Canadian concert venue

The Phoenix Concert Theatre is a concert venue located at 410 Sherbourne Street in Toronto, Ontario, Canada.

== Description ==
It is 18,000 sqft large and encompasses three distinct environments. The "Main Room" features one of the city's largest dance floors, leading edge sound and light, five bars (including a 50 ft marble bar), 20x30 foot stage, a giant projection screen and one of the largest mirror balls in Canada.

"Le Loft" overlooks the main room, features an overhanging balcony which stretches the entire width of the club, lounge seating for over 100, and its own separate bar, custom artwork, and two television screens. The "Parlour" is reachable from the main room and the front entrance, features a separate sound system, a separate dance floor and lighting system, a decorative bar, lounge seating and four pool tables.

==History ==

=== Harmonie ===
The building originally served as the German-Canadian Club Harmonie, a rental venue for community gatherings, oom-pah bands, and ballroom dancing. During its operation, it had three restaurants and a bowling alley among its functions. Among its events, it hosted boxing matches, fencing competitions and stamp exhibits.

Harmonie ran into financial trouble in the 1970s. It had a debt and rented out the facility for dinner theatre Talk of Toronto Dinner Theatre in 1980.

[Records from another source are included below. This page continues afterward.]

(* ===== verification/Bundle.v ===== *)
(** * Reading and writing bundles (src/bundle/bundle.h, src/bundle/bundle.cc)

    [Reader::Read] (by file and by url), the three [Writer::Write]s and
    [BatchWrite]; the operating system is the one of [Posix].  Finding or
    creating the bundle to append to is in [Allocate]. *)

From S2P Require Import Prelude CString PathOps BundleUrl Posix FileLock MkDirs Format.

(** ** Settings *)

Record Setting := mkSetting {
  max_bundle_size : Z;        (* size_t *)
  bundle_count_per_day : Z;   (* int *)
  file_count_level_1 : Z;     (* int *)
  file_count_level_2 : Z;     (* int *)
  extract : ExtractUrl;
  build : BuildUrl }.

Definition g_default_setting : Setting :=
  mkSetting kMaxBundleSize kBundleCountPerDay 50 400 ExtractWithEncode BuildWithEncode.

(** The division traps when a level is 0. *)
Definition Bid2Filename (st : Setting) (bid : Z) : option bytes :=
  let l1 := u32 (file_count_level_1 st) in
  let l2 := u32 (file_count_level_2 st) in
  if (l1 =? 0) || (l2 =? 0) then None
  else Some (hex08 (u32 bid / l1) ++ bs "/" ++ hex08 (u32 bid mod l2)).

Definition bid2filename (st : Setting) (bid : Z) : P bytes :=
  match Bid2Filename st bid with Some s => mret s | None => halt Undef end.

(** ** Reader *)

Section Reader.
Context (st : Setting).

(** [Reader::Read(filename, offset, length, buf, buf_size, &readed,
    user_data, user_data_size)]: the result, what was read into [buf], and
    the user data when it was copied. *)
Definition Read_file_body (fp : Z) (offset length buf_size : Z) (user_data : bool)
    : P (Z * bytes * option bytes) :=
  ret ← fseek fp (i64 offset);
  if -1 =? ret then e ← get_errno; mret (e, [], None)
  else
    header ← fread fp kFileHeaderSize;
    if size header <? kFileHeaderSize then mret (EIO, [], None)
    else
      let h := header_of header in
      if negb (kMAGIC_CODE =? magic_ h) then mret (EIO, [], None)
      else if negb (kVERSION =? version_ h) then mret (EIO, [], None)
      else if length_ h <? length then mret (EIO, [], None)
      else if negb (kFILE_NORMAL =? flag_ h) then mret (EIO, [], None)
      else
        let rsize := i32 (if buf_size <? length then buf_size else length) in
        data ← fread fp (u64 rsize);
        if buf_size <? size data then halt Undef
        else
          let ret := i32 (size data) in
          if ret <? rsize then e ← get_errno; mret (e, data, None)
          else mret (0, data, if user_data then Some (user_data_ h) else None).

By the early 1980s, the venue caught the eye of veteran New York City-based hospitality entrepreneur Pat Kenny a.k.a. "The Bard of Bleecker Street" who at the time had a stake in three well known Manhattan nightclubs — The Bitter End and Kenny's Castaways in Greenwich Village as well as the Cat Club, considered by some to be the epicentre of the 1980s NYC glam metal scene. After being alerted to Toronto's Club Harmonie by friends at the Village Gate, New York City venue that doubled as nightclub and dinner theatre, Kenny opened an offshoot location of the Village Gate in Toronto with Club Harmonie still holding court in a small space within the building. After a few unsuccessful productions, the dinner theatre folded, and Kenny began renting the entire building to open a music venue.

===The Diamond===
In April 1984, The Diamond Club took over the premises. Initially open Thursdays through Saturdays, and modelled on the Cat Club, it was overseen day-to-day by Randy Charlton whom Kenny got to run the newly launched club, hiring Charlton away from Sparkles discothèque at the top of the CN Tower having originally gone to Sparkles with the intent of luring its weekend resident DJ, Paul Cohen, over to the Diamond. Simultaneously, a staff of some fifty individuals had also been hired to work under the Diamond's general manager Charlton, developing and maintaining a theatrical, versatile venue with high-quality sound and lighting. Reflecting the ambiance of Kenny's New York clubs, the Diamond's interior stood out on Toronto's nightclub scene, differing significantly from the standard brass-and-mirrors decor of numerous clubs in the city at the time.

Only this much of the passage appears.